Deux résultats clés ont été évalués dans cet essai, en plus de nombreux autres résultats exploratoires. Ceux-ci sont connus sous le nom e cUHDRS (échelle d’évaluation composite unifiée de la maladie de Huntington) et la CFT (capacité fonctionnelle totale), et combinent des tests et des rapports sur les capacités motrices et de réflexion d’une personne. Dans chacun des quatre groupes, tous ceux ayant reçu le médicament Tominersen ont eu des scores cUHDRS et CFT pires que ceux n’ayant pas reçu de médicament, quel que soit leur âge ou leur score CAP. Bien qu'aucun effet secondaire dangereux majeur n'ait été observé, il est clair que donner du Tominersen trop fréquemment pourrait être nocif à long terme.

Pour ceux qui recevaient le Tominersen toutes les 16 semaines, l’image était légèrement plus optimiste – mais plus compliquée. Parmi les quatre groupes, seuls les participants du groupe âge faible/score CAP faible (moins de 48 ans et probablement moins symptomatiques) pourraient avoir eu un petit avantage du Tominersen : leurs scores cUHDRS et CFT après plus d’un an sous Tominersen ont peut-être été un peu meilleurs par rapport à ceux du groupe qui n’a pas reçu le médicament. Cependant, il est important de noter que cette observation n’est PAS statistiquement significative, elle est simplement prometteuse et mérite une étude plus approfondie.

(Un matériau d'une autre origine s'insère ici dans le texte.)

Definition _require_started (g : GreenExecutionGrant) (ledger : OperationLedger)
    : result ExecutionStartEvidence :=
  let key := g_idempotency_key g in
  current ← status key ledger;
  raise_if (current != Some "STARTED") (rerr "RECONCILIATION_STARTED_LEDGER_REQUIRED");;
  '(start, reservation, current_fence) ← or_reconciliation_error (
    start ← started_event key ledger;
    reservation ← reservation_event key ledger;
    current_fence ← current_fence_token key ledger;
    Ok (start, reservation, current_fence));
  raise_if ((start_identity start != grant_identity g)
            || (ev_identity reservation != grant_identity g))
    (rerr "RECONCILIATION_LEDGER_IDENTITY_MISMATCH");;
  raise_if ((start_fence_token start != g_fence_token g) || (current_fence != g_fence_token g))
    (rerr "RECONCILIATION_LEDGER_FENCE_MISMATCH");;
  raise_if (start_execution_grant_hash start != execution_grant_hash g)
    (rerr "RECONCILIATION_GRANT_HASH_MISMATCH");;
  raise_if (Some (start_reservation_scope_hash start) != ev_reservation_scope_hash reservation)
    (rerr "RECONCILIATION_SCOPE_HASH_MISMATCH");;
  Ok start.

(** ** The rollback request *)
Definition rollback_payload (g : GreenExecutionGrant) (e : OutcomeEvidence) : json :=
  JObj [("operation_id", JStr (g_operation_id g));
        ("idempotency_key", JStr (g_idempotency_key g));
        ("execution_grant_hash", JStr (oe_execution_grant_hash e));
        ("after_state_ref", JStr (oe_after_state_ref e))].

Definition _rollback_request (g : GreenExecutionGrant) (e : OutcomeEvidence) : RollbackRequest :=
  let digest := json_hash (rollback_payload g e) in
  {| rb_operation_id := "rollback:" +:+ digest; rb_idempotency_key := "rollback:" +:+ digest;
     rb_original_operation_id := g_operation_id g;
     rb_original_idempotency_key := g_idempotency_key g;
     rb_adapter_id := g_adapter_id g; rb_fence_token := g_fence_token g;
     rb_resources := oe_resources e; rb_original_effects := oe_effects e;
     rb_target_before_state_ref := oe_before_state_ref e;
     rb_current_after_state_ref := oe_after_state_ref e;
     rb_reason_code := "ROLLBACK_REQUIRED"; rb_execution_authorized := false |}.

Definition rollback_required (e : OutcomeEvidence) : bool :=
  negb (oe_outcome e == "SUCCEEDED")
  && (oe_rollback_requested e || (oe_before_state_ref e != oe_after_state_ref e)
      || (oe_outcome e == "PARTIAL")).

Definition reconciled_reason (e : OutcomeEvidence) : string :=
  if oe_outcome e == "NO_EFFECT" then "RECONCILED_NO_EFFECT" else oe_reason_code e.

(** ** Receipts *)
Definition pending_receipt (g : GreenExecutionGrant) (start : ExecutionStartEvidence)
    (reason : string) : ReconciliationReceipt :=
  {| rr_status := "NEEDS_RECOVERY"; rr_reason_code := reason; rr_task_id := g_task_id g;
     rr_node_id := g_node_id g; rr_lane := g_lane g; rr_operation_id := g_operation_id g;
     rr_idempotency_key := g_idempotency_key g; rr_adapter_id := g_adapter_id g;
     rr_fence_token := g_fence_token g;
     rr_privacy := privacy_value (env_privacy (g_planner_envelope g));
     rr_execution_grant_hash := start_execution_grant_hash start; rr_outcome := "UNKNOWN";
     rr_validation_status := None; rr_touched_resource_refs := [];
     rr_before_state_ref := None; rr_after_state_ref := None; rr_rollback_required := false;
     rr_rollback_request := None; rr_lease_released := false; rr_needs_recovery := true |}.

Definition reconciled_receipt (g : GreenExecutionGrant) (start : ExecutionStartEvidence)
    (e : OutcomeEvidence) (lease_released : bool) : ReconciliationReceipt :=
  let rollback := rollback_required e in
  {| rr_status := if oe_outcome e == "SUCCEEDED" then "RECONCILED_COMPLETED"
                  else "RECONCILED_FAILED";
     rr_reason_code := reconciled_reason e; rr_task_id := g_task_id g;
     rr_node_id := g_node_id g; rr_lane := g_lane g; rr_operation_id := g_operation_id g;
     rr_idempotency_key := g_idempotency_key g; rr_adapter_id := g_adapter_id g;
     rr_fence_token := g_fence_token g;
     rr_privacy := privacy_value (env_privacy (g_planner_envelope g));
     rr_execution_grant_hash := start_execution_grant_hash start; rr_outcome := oe_outcome e;
     rr_validation_status := Some (oe_validation_status e);
     rr_touched_resource_refs := oe_resources e;
     rr_before_state_ref := Some (oe_before_state_ref e);
     rr_after_state_ref := Some (oe_after_state_ref e);
     rr_rollback_required := rollback;
     rr_rollback_request := if rollback then Some (_rollback_request g e) else None;
     rr_lease_released := lease_released;
     rr_needs_recovery := rollback || negb lease_released |}.

Section reconciler.
Context (clock : nat → Z).

Definition _pending (g : GreenExecutionGrant) (reason : string)
    : M World ReconciliationReceipt :=
  start ← query (λ w, _require_started g (w_ledger w));
  mret (pending_receipt g start reason).

Definition _release (g : GreenExecutionGrant) : M World bool :=
  catch (
    lane ← lift (lane_of_value (g_lane g));
    on_leases (release_exact clock lane (g_lease_scope_key g) (g_node_id g) (g_fence_token g));;
    mret true)
    (λ e, match e with LeaseError _ | ValueError _ => mret false | e => raise e end).

(** The write and the release, from verified evidence. *)
Definition close_from_evidence (g : GreenExecutionGrant) (start : ExecutionStartEvidence)
    (e : OutcomeEvidence) : M World ReconciliationReceipt :=
  catch (on_ledger (finish (grant_identity g) (g_fence_token g) (oe_outcome e == "SUCCEEDED")
                      (reconciled_reason e) (oe_resources e) (oe_before_state_ref e)
                      (oe_after_state_ref e) (oe_validation_status e));; mret tt)
    (λ x, raise (match x with LedgerError c => rerr c | x => x end));;
  lease_released ← _release g;
  mret (reconciled_receipt g start e lease_released).

(** [reconcile]: the probe's exceptions end in a pending receipt, the
    verifier's propagate. *)
Definition reconcile (g : GreenExecutionGrant)
    (probe : GreenExecutionGrant → M World OutcomeEvidence)
    (verifier : option (GreenExecutionGrant → OutcomeEvidence → M World bool))
    : M World ReconciliationReceipt :=
  start ← query (λ w, _require_started g (w_ledger w));
  evidence ← catch (e ← probe g; mret (Some e)) (λ _, mret None);
  match evidence with
  | None => _pending g "RECONCILIATION_PROBE_FAILED"
  | Some e =>
      lift (_validate_evidence g e (start_execution_grant_hash start));;
      if oe_outcome e == "UNKNOWN" then _pending g "RECONCILIATION_OUTCOME_UNKNOWN"
      else
        verify ← lift (some_or verifier (rerr "RECONCILIATION_EVIDENCE_VERIFIER_REQUIRED"));
        lift (raise_if (negb (oe_fresh e)) (rerr "RECONCILIATION_FRESH_EVIDENCE_REQUIRED"));;
        lift (raise_if (is_empty (oe_evidence_refs e)
                        || existsb (λ ref, negb (_public_ref ref)) (oe_evidence_refs e))
          (rerr "RECONCILIATION_EVIDENCE_REF_INVALID"));;
        verified ← verify g e;
        lift (raise_if (negb verified) (rerr "RECONCILIATION_EVIDENCE_VERIFICATION_FAILED"));;
        let success := oe_outcome e == "SUCCEEDED" in
        lift (raise_if (success && (oe_validation_status e != "PASS"))
          (rerr "RECONCILIATION_SUCCESS_REQUIRES_PASS"));;
        lift (raise_if (negb success && (oe_validation_status e != "FAIL"))
          (rerr "RECONCILIATION_FAILURE_REQUIRES_FAIL"));;
        lift (raise_if ((oe_outcome e == "NO_EFFECT") && (oe_before_state_ref e != oe_after_state_ref e))
          (rerr "RECONCILIATION_NO_EFFECT_STATE_MISMATCH"));;
        close_from_evidence g start e
  end.
End reconciler.

(** ** Public projections *)
Definition hash_or_none (o : option string) : string :=
  text_hash (match o with Some s => if falsy s then "none" else s | None => "none" end).

Definition reconciliation_public_projection (r : ReconciliationReceipt) : json :=
  JObj ([("schema", JStr "skeleton.runner_operation_reconciliation_receipt.v1");
         ("status", JStr (rr_status r)); ("reason_code", JStr (rr_reason_code r));
         ("lane", JStr (rr_lane r)); ("node_id", JStr (rr_node_id r));
         ("fence_token", JInt (rr_fence_token r)); ("privacy", JStr (rr_privacy r));
         ("task_id_hash", JStr (text_hash (rr_task_id r)));
         ("operation_id_hash", JStr (text_hash (rr_operation_id r)));
         ("idempotency_key_hash", JStr (text_hash (rr_idempotency_key r)));
         ("adapter_id", JStr (rr_adapter_id r));
         ("execution_grant_hash", JStr (rr_execution_grant_hash r));
         ("outcome", JStr (rr_outcome r));
         ("validation_status", jopt (rr_validation_status r));
         ("touched_resource_count", JInt (Z.of_nat (length (rr_touched_resource_refs r))));
         ("touched_resource_hash", JStr (_refs_hash (rr_touched_resource_refs r)));
         ("before_state_ref_hash", JStr (hash_or_none (rr_before_state_ref r)));
         ("after_state_ref_hash", JStr (hash_or_none (rr_after_state_ref r)));
         ("state_changed", JBool (bool_decide (is_Some (rr_before_state_ref r))
            && (rr_before_state_ref r != rr_after_state_ref r)));
         ("rollback_required", JBool (rr_rollback_required r));
         ("lease_released", JBool (rr_lease_released r));
         ("needs_recovery", JBool (rr_needs_recovery r));
         ("rollback_request_id_hash",
           jopt (text_hash ∘ rb_idempotency_key <$> rr_rollback_request r))]
    ++ (if rr_privacy r == "PUBLIC_SAFE" then
          [("task_id", JStr (rr_task_id r));
           ("operation_id", JStr (rr_operation_id r));
           ("idempotency_key", JStr (rr_idempotency_key r));
           ("touched_resource_refs", jstrs (rr_touched_resource_refs r));
           ("before_state_ref", jopt (rr_before_state_ref r));
           ("after_state_ref", jopt (rr_after_state_ref r));
           ("rollback_request_id", jopt (rb_idempotency_key <$> rr_rollback_request r))]
        else [])).

Definition rollback_public_projection (r : RollbackRequest) (privacy : string) : json :=
  JObj ([("schema", JStr "skeleton.runner_rollback_request.v1");
         ("privacy", JStr privacy);
         ("rollback_operation_id_hash", JStr (text_hash (rb_operation_id r)));
         ("rollback_idempotency_key_hash", JStr (text_hash (rb_idempotency_key r)));
         ("original_operation_id_hash", JStr (text_hash (rb_original_operation_id r)));
         ("original_idempotency_key_hash", JStr (text_hash (rb_original_idempotency_key r)));
         ("adapter_id", JStr (rb_adapter_id r)); ("fence_token", JInt (rb_fence_token r));
         ("resource_count", JInt (Z.of_nat (length (rb_resources r))));
         ("resource_hash", JStr (_refs_hash (rb_resources r)));
         ("original_effect_count", JInt (Z.of_nat (length (rb_original_effects r))));
         ("original_effect_hash", JStr (_refs_hash (rb_original_effects r)));
         ("target_before_state_ref_hash", JStr (text_hash (rb_target_before_state_ref r)));
         ("current_after_state_ref_hash", JStr (text_hash (rb_current_after_state_ref r)));
         ("reason_code", JStr (rb_reason_code r));
         ("execution_authorized", JBool (rb_execution_authorized r))]
    ++ (if privacy == "PUBLIC_SAFE" then
          [("rollback_operation_id", JStr (rb_operation_id r));
           ("rollback_idempotency_key", JStr (rb_idempotency_key r));
           ("original_operation_id", JStr (rb_original_operation_id r));
           ("original_idempotency_key", JStr (rb_original_idempotency_key r));
           ("resources", jstrs (rb_resources r));
           ("original_effects", jstrs (rb_original_effects r));
           ("target_before_state_ref", JStr (rb_target_before_state_ref r));
           ("current_after_state_ref", JStr (rb_current_after_state_ref r))]
        else [])).

(** ** What the start check requires *)
Definition started_for (g : GreenExecutionGrant) (s : ExecutionStartEvidence) (p : phase) : Prop :=
  ∃ res, p = Live res (g_fence_token g) (Some s) ∧ ev_identity res = grant_identity g ∧
    start_execution_grant_hash s = execution_grant_hash g.

Definition is_reconciliation_error (e : exn) : Prop := ∃ c, e = ReconciliationError c.

Lemma require_started_ok g l s :
  ledger_wf l →
  _require_started g l = Ok s ↔ started_for g s (phase_of (g_idempotency_key g) l).
Proof.
  intros Hwf. unfold _require_started, started_for.
  pose proof (reads_by_phase (g_idempotency_key g) l Hwf) as [-> Hr].
  pose proof (phase_of_facts (g_idempotency_key g) l Hwf) as Hf.
  cbn [mbind result_bind]. rewrite seq_ok, raise_if_ok, negb_false_iff, bool_decide_eq_true.
  destruct (phase_of _ l) as [|res f [st|]|res t st]; cbn [phase_status];
    [split; [by intros [? _]|by intros (? & ? & _)]| |split; [by intros [? _]|by intros (? & ? & _)]
    |split; [|by intros (? & ? & _)]].
  2: { intros [H _]. destruct Hf as (_ & _ & [Ht|Ht] & _); by rewrite Ht in H. }
  destruct Hr as (-> & -> & ->). destruct Hf as (_ & Hs & _).
  destruct (Hs st eq_refl) as (E1 & E2 & E3).
  cbn [some_or or_reconciliation_error mbind result_bind].
  autorewrite with py_ok py_bool. split.
  - intros (_ & (_ & ?) & (_ & ->) & ? & _ & <-). by exists res.
  - intros (res' & [= <- -> <-] & Hid & Hh). by rewrite E1, E2, E3.
Qed.

Lemma require_started_raises g l :
  ledger_wf l → only_raises is_reconciliation_error (_require_started g l).
Proof.
  intros Hwf. unfold _require_started.
  pose proof (reads_by_phase (g_idempotency_key g) l Hwf) as [-> Hr].
  cbn [mbind result_bind]. apply only_raises_bind; [raises; by eexists|intros _].
  apply only_raises_bind; [|intros [[st res] f]; raises; by eexists].
  destruct (phase_of _ l) as [|? ? [?|]|? ? [?|]]; destruct Hr as (-> & -> & ->);
    done || by eexists.
Qed.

La société ROCHE a également présenté certains de leurs résultats d’analyses de biomarqueurs issus d’échantillons de liquide céphalo-rachidien collectés pendant l’étude. Les taux de la huntingtine mutante ont diminué, comme prévu, chez les participants ayant reçu le Tominersen avec une diminution plus forte lorsque le médicament était administré plus fréquemment – c’est ce que l’on appelle la « dose-dépendance ». Ceci montre que le médicament fait ce pour quoi il a été conçu. Un autre biomarqueur évalué lors de l’étude était le NfL, dont on pense que des taux plus élevés reflètent des dommages au cerveau. Dans le groupe « âge élevé » dosé toutes les 8 semaines avec Tominersen, les taux de NfL augmentaient tout d’abord mais sont redescendus vers les niveaux de référence à la fin de l’étude. Seules des augmentations très légères, voire aucune, de NfL ont été observées chez les sous-groupes plus jeunes et tous étaient proche de la valeur initiale à la semaine 69. Dans l’ensemble, il s’agit d’un résultat positif car cela signifie que le cerveau peut se remettre du défi initial de ce type de dosage médicamenteux chez les personnes plus jeunes.

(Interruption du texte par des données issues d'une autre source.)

Definition execute (self : gmap string Handler) (request : RecoveryRequest)
    (context : RecoveryContext) : M S RecoveryReceipt :=
  lift (check_request request context);;
  handler ← lift (some_or (self !! command_value (rq_command request))
                    (verr "RECOVERY_HANDLER_UNAVAILABLE"));
  r ← handler request context;
  lift (check_handler_result request r);;
  mret (recovery_receipt request r).
End kernel.

(** ** What the guards require *)

(** The effects a command may have. *)
Definition ceiling_effects (c : RecoveryCommand) : gset string :=
  if COMMAND_EFFECT_CEILING c == GREEN then GREEN_EFFECTS else GREEN_EFFECTS ∪ YELLOW_EFFECTS.

Record admissible (request : RecoveryRequest) (context : RecoveryContext) : Prop := {
  ad_target : rq_target_state_ref request = cx_current_target_state_ref context;
  ad_identity : rq_idempotency_key request ≠ "" ∧ rq_request_id request ≠ "";
  ad_bounded : rq_bounded_resources request ≠ [];
  ad_effects : rq_expected_effects request ≠ [] ∧
    ∀ e, e ∈ rq_expected_effects request → e ∈ ceiling_effects (rq_command request);
  ad_fence : rq_command request = QUEUE_FENCE_RESET →
    is_Some (rq_current_fence_token request) ∧
    rq_current_fence_token request = cx_current_fence_token context
}.

Definition public_ref (ref : string) : Prop :=
  ref ≠ "" ∧ startswith_any ["/"; "~"] ref = false ∧ contains "\" ref = false ∧
  contains ".." ref = false ∧ contains ":" ref = true.

Record within_bounds (request : RecoveryRequest) (r : RecoveryHandlerResult) : Prop := {
  wb_bounded : ∀ x, x ∈ rq_bounded_resources request → public_ref x;
  wb_touched : ∀ x, x ∈ hr_touched_resource_refs r → x ∈ rq_bounded_resources request;
  wb_states : public_ref (hr_before_state_ref r) ∧ public_ref (hr_after_state_ref r);
  wb_reason : _validate_reason_code (hr_reason_code r) = Ok tt;
  wb_status : hr_validation_status r ∈ ["PASS"; "FAIL"]
}.

Lemma effect_ceiling_ok request :
  _validate_effect_ceiling request = Ok tt ↔
  rq_expected_effects request ≠ [] ∧
  ∀ e, e ∈ rq_expected_effects request → e ∈ ceiling_effects (rq_command request).
Proof.
  destruct effect_classes_disjoint as (Hgy & Hgr & Hyr). rewrite !elem_of_disjoint in Hgy, Hgr, Hyr.
  unfold _validate_effect_ceiling, ceiling_effects. autorewrite with py_ok py_bool.
  rewrite andb_false_iff, negb_false_iff, bool_decide_eq_false, bool_decide_eq_true.
  rewrite list_to_set_empty_iff, list_difference_empty, !list_intersection_empty.
  case_bool_decide; split.
  - intros ((Hne & Hk) & Hr & Hy). split; [done|]. intros e He.
    destruct (proj1 (elem_of_union _ _ _) (Hk e He)) as [H1|H1];
      [apply elem_of_union in H1 as [H1|H1]; [exact H1|]|].
    + destruct Hy as [|Hy]; [contradiction|]. destruct Hy. by exists e.
    + destruct Hr. by exists e.
  - intros (Hne & Hk). split; [split; [done|]|].
    + intros e He. apply elem_of_union_l, elem_of_union_l, Hk, He.
    + split; [|right]; intros (e & He & Hx);
        [exact (Hgr e (Hk e He) Hx)|exact (Hgy e (Hk e He) Hx)].
  - intros ((Hne & Hk) & Hr & _). split; [done|]. intros e He.
    destruct (proj1 (elem_of_union _ _ _) (Hk e He)) as [H1|H1]; [exact H1|].
    destruct Hr. by exists e.
  - intros (Hne & Hk). split; [split; [done|]|].
    + intros e He. apply elem_of_union_l, Hk, He.
    + split; [|by left]. intros (e & He & Hx).
      destruct (proj1 (elem_of_union _ _ _) (Hk e He)) as [H1|H1];
        [exact (Hgr e H1 Hx)|exact (Hyr e H1 Hx)].
Qed.

Lemma check_request_ok request context :
  check_request request context = Ok tt ↔ admissible request context.
Proof.
  unfold check_request. rewrite !seq_ok, !raise_if_ok, effect_ceiling_ok, orb_false_iff.
  unfold falsy. rewrite !bool_decide_eq_false, is_empty_false, negb_false_iff, bool_decide_eq_true.
  split.
  - intros (Ht & Hi & Hb & He & Hf). split; try done. intros Hc.
    rewrite bool_decide_eq_true_2 in Hf by done.
    destruct (rq_current_fence_token request), (cx_current_fence_token context);
      try discriminate.
    apply raise_if_ok, negb_false_iff, bool_decide_eq_true in Hf. split; [by eexists|congruence].
  - intros [Ht Hi Hb He Hf]. do 4 (split; [done|]). case_bool_decide as Hc; [|done].
    destruct (Hf Hc) as [[f Hs] Heq]. rewrite <-Heq, Hs.
    by rewrite raise_if_ok, negb_false_iff, bool_decide_eq_true.
Qed.

Lemma public_refs_ok refs :
  _validate_public_refs refs = Ok tt ↔ ∀ x, x ∈ refs → public_ref x.
Proof.
  unfold _validate_public_refs, public_ref. rewrite each_ok, Forall_forall.
  apply forall_proper. intros x. apply forall_proper. intros _.
  rewrite seq_ok, !raise_if_ok, !orb_false_iff, negb_false_iff.
  unfold falsy. rewrite bool_decide_eq_false. tauto.
Qed.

Ce que nous ne savons pas encore

«L'une des principales choses que de nombreux scientifiques de la société Roche et de la communauté MH voulaient connaître était de savoir si le médicament aurait pu être bénéfique pour un sous-ensemble de patients. »

Il reste de nombreuses questions sans réponse concernant cet essai, et la société ROCHE continuera à partager des informations lors de mises à jour à venir. Il est important de se rappeler qu’il ne s’agit que d’une divulgation partielle des données pour le moment ; il y aura, espérons-le, davantage d’informations à venir dans de futures présentations.

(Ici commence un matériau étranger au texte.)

(* ===== verification/LoopStore.v ===== *)
(** * The loop state store

    [src/core/loop_state_store.py]: runs of the loop controller persisted in
    SQLite, one row per run and one per event, with optimistic versions and
    hashed canonical contexts.  A database holds whatever text its rows hold;
    that the store's own rows always read back is a theorem. *)

From S2P Require Import Prelude.
From S2P Require Import PyStr.
From S2P Require Import Json.
From S2P Require Import Sha256.
From S2P Require Import Loop.

(** ** Enumerations as text *)
Definition state_value (s : LoopState) : string :=
  match s with
  | CREATED => "CREATED" | READY => "READY" | RUNNING => "RUNNING"
  | CHECKPOINTED => "CHECKPOINTED" | NEEDS_OPERATOR => "NEEDS_OPERATOR"
  | HUMAN_REVIEW => "HUMAN_REVIEW" | BLOCKED => "BLOCKED" | CANCELLED => "CANCELLED"
  | DONE => "DONE"
  end.

Definition event_value (e : LoopEvent) : string :=
  match e with
  | PREPARED => "PREPARED" | STARTED => "STARTED" | STEP_SUCCEEDED => "STEP_SUCCEEDED"
  | STEP_FAILED => "STEP_FAILED" | CHECKPOINT => "CHECKPOINT"
  | REVIEW_REQUIRED => "REVIEW_REQUIRED" | OPERATOR_REQUIRED => "OPERATOR_REQUIRED"
  | CANCEL => "CANCEL" | COMPLETE => "COMPLETE" | TIMEOUT => "TIMEOUT"
  | BUDGET_EXHAUSTED => "BUDGET_EXHAUSTED" | LEASE_EXPIRED => "LEASE_EXPIRED"
  end.

Definition decision_value (d : LoopDecision) : string :=
  match d with
  | D_CONTINUE => "CONTINUE" | D_RETRY => "RETRY" | D_CHECKPOINT => "CHECKPOINT"
  | D_REVIEW => "REVIEW" | D_ESCALATE => "ESCALATE" | D_STOP => "STOP" | D_REJECT => "REJECT"
  end.

Definition all_states : list LoopState :=
  [CREATED; READY; RUNNING; CHECKPOINTED; NEEDS_OPERATOR; HUMAN_REVIEW; BLOCKED; CANCELLED; DONE].
Definition all_events : list LoopEvent :=
  [PREPARED; STARTED; STEP_SUCCEEDED; STEP_FAILED; CHECKPOINT; REVIEW_REQUIRED; OPERATOR_REQUIRED;
   CANCEL; COMPLETE; TIMEOUT; BUDGET_EXHAUSTED; LEASE_EXPIRED].
Definition all_decisions : list LoopDecision :=
  [D_CONTINUE; D_RETRY; D_CHECKPOINT; D_REVIEW; D_ESCALATE; D_STOP; D_REJECT].

(** [LoopState(text)] and the like: the member with that value, if any. *)
Definition state_of (s : string) : option LoopState := List.find (λ x, state_value x == s) all_states.
Definition event_of (s : string) : option LoopEvent := List.find (λ x, event_value x == s) all_events.
Definition decision_of (s : string) : option LoopDecision :=
  List.find (λ x, decision_value x == s) all_decisions.

(** ** Tokens *)
Definition _SAFE_TOKEN_RE : string → bool :=
  bounded_token (UPPER +:+ LOWER +:+ DIGITS) (UPPER +:+ LOWER +:+ DIGITS +:+ "._:-") 127.
Definition _SAFE_REASON_RE : string → bool := bounded_token UPPER (UPPER +:+ DIGITS +:+ "_") 63.

Definition _safe_token (value name : string) : result string :=
  raise_if (negb (_SAFE_TOKEN_RE value)) (ValueError (name +:+ " must be a bounded public-safe token"));;
  Ok value.

(** ** Contexts as text *)
Definition jint_opt (o : option Z) : json := match o with None => JNull | Some z => JInt z end.

Definition context_payload (c : LoopContext) : json :=
  JObj [("budget_used", JInt (budget_used c)); ("deadline_at", jint_opt (deadline_at c));
        ("iterations", JInt (iterations c)); ("lease_expires_at", jint_opt (lease_expires_at c));
        ("retries", JInt (retries c)); ("state", JStr (state_value (lc_state c)))].

Definition context_ints (c : LoopContext) : list Z :=
  [budget_used c; iterations c; retries c] ++ option_list (deadline_at c)
  ++ option_list (lease_expires_at c).

Definition context_text (c : LoopContext) : string := dumps_canonical (context_payload c).

Definition _encode_context (c : LoopContext) : result (string * string) :=
  raise_if (existsb too_long (context_ints c))
    (ValueError "Exceeds the limit (4300 digits) for integer string conversion");;
  Ok (context_text c, text_hash (context_text c)).

Definition CONTEXT_FIELDS : list string :=
  ["budget_used"; "deadline_at"; "iterations"; "lease_expires_at"; "retries"; "state"].

(** A field of the payload as [LoopContext] accepts it. *)
Definition int_field (v : json) : option Z :=
  match v with
  | JInt z => if too_long z || (z <? 0) then None else Some z
  | _ => None
  end.
Definition opt_int_field (v : json) : option (option Z) :=
  match v with JNull => Some None | v => Some <$> int_field v end.
Definition state_field (v : json) : option LoopState :=
  match v with JStr s => state_of s | _ => None end.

Une question sans réponse très importante : on ne sait toujours pas précisément pourquoi le médicament Tominersen rendait les personnes plus malades dans le groupe de dosage toutes les huit semaines. Il y a beaucoup d’idées en de discussion mais aucune preuve concluante pour le moment.

Un autre domaine à explorer plus avant : les données d’imagerie cérébrale collectées dans le cadre de l’essai. Dans les analyses présentées le 20 janvier, les scientifiques ont examiné les changements dans le volume d’une partie du cerveau appelée le noyau caudé, lequel tend à diminuer à mesure que la MH progresse. Ils ont également examiné la taille des ventricules où le liquide circule dans tout le cerveau. Il semble que les volumes caudés aient été maintenus pour le sous-groupe « âge faible/CAP faible » qui a reçu la plus faible dose médicamenteuse, ce qui pourrait être un bon signe. Cependant, ces données sont difficiles à interpréter car les volumes ventriculaires ont trop augmenté, ce qui pourrait suggérer des choses négatives comme une inflammation ou une perte de cellules cérébrales autour des ventricules. Ces données devront être analysées plus avant.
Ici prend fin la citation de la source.